Look through the entries below. Say how many lines include "exists", with nothing added.

Stored data
'''
Lemma environment_hidden_witness :
  public_line example_requirements <$> lines (from_utf8_lossy (example_env_file "abc")) =
    [Verbatim (bytes_of "# my tokens"); Mediated export_prefix (bytes_of "GH_TOKEN") false; Verbatim (bytes_of "GIT_NAME=me")] ∧
  guest_view <$> (materialize_custom_env example_fill example_requirements None (example_env_file "abc") 0%nat).1 =
  guest_view <$> (materialize_custom_env example_fill example_requirements None (example_env_file "xyz 12") 0%nat).1.
Proof. split; [vm_compute; reflexivity|]. apply environment_hidden. vm_compute. reflexivity. Defined.

Lemma environment_accepted_witness :
  ∃ input n', materialize_custom_env (λ _, Some [1; 2]) example_requirements None (example_env_file "abc") 0%nat = (Ret input, n').
Proof.
  apply environment_accepted; [intros i; exists [1; 2]; reflexivity|intros name p Hp; discriminate Hp|]. split.
  - intros line a m Hin [Hparse Hm].
    assert (lines (from_utf8_lossy (example_env_file "abc")) =
      [bytes_of "# my tokens"; bytes_of "export GH_TOKEN='abc'"; bytes_of "GIT_NAME=me"]) as Hlines by (vm_compute; reflexivity).
    rewrite Hlines in Hin. rewrite !elem_of_cons, elem_of_nil in Hin. destruct Hin as [->|[->|[->|[]]]].
    + vm_compute in Hparse. discriminate Hparse.
    + vm_compute in Hparse. injection Hparse as <-. vm_compute in Hm. injection Hm as <-.
      split; [apply (bool_decide_eq_true_1 (_ ∉ _)); vm_compute; reflexivity|]. split; intros H; vm_compute in H; discriminate H.
    + vm_compute in Hparse. injection Hparse as <-. vm_compute in Hm. discriminate Hm.
  - intros group Hin. assert (group = list_to_set [bytes_of "GITHUB_TOKEN"; bytes_of "GH_TOKEN"]) as ->
      by (cbn in Hin; by apply list_elem_of_singleton in Hin).
    exists (bytes_of "export GH_TOKEN='abc'"), {| ca_prefix := export_prefix; ca_name := bytes_of "GH_TOKEN"; ca_value := bytes_of "'abc'" |},
      {| me_guest_name := bytes_of "GH_TOKEN"; me_allowed_hosts := {[ bytes_of "github.com" ]} |}.
    split; [apply (bool_decide_eq_true_1 (_ ∈ _)); vm_compute; reflexivity|].
    split; [split; [vm_compute; reflexivity|apply (bool_decide_eq_true_1 (_ = _)); vm_compute; reflexivity]|].
    apply (bool_decide_eq_true_1 (_ ∈ _)). vm_compute. reflexivity.
Defined.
'''
- _TASK SOLUTION_
2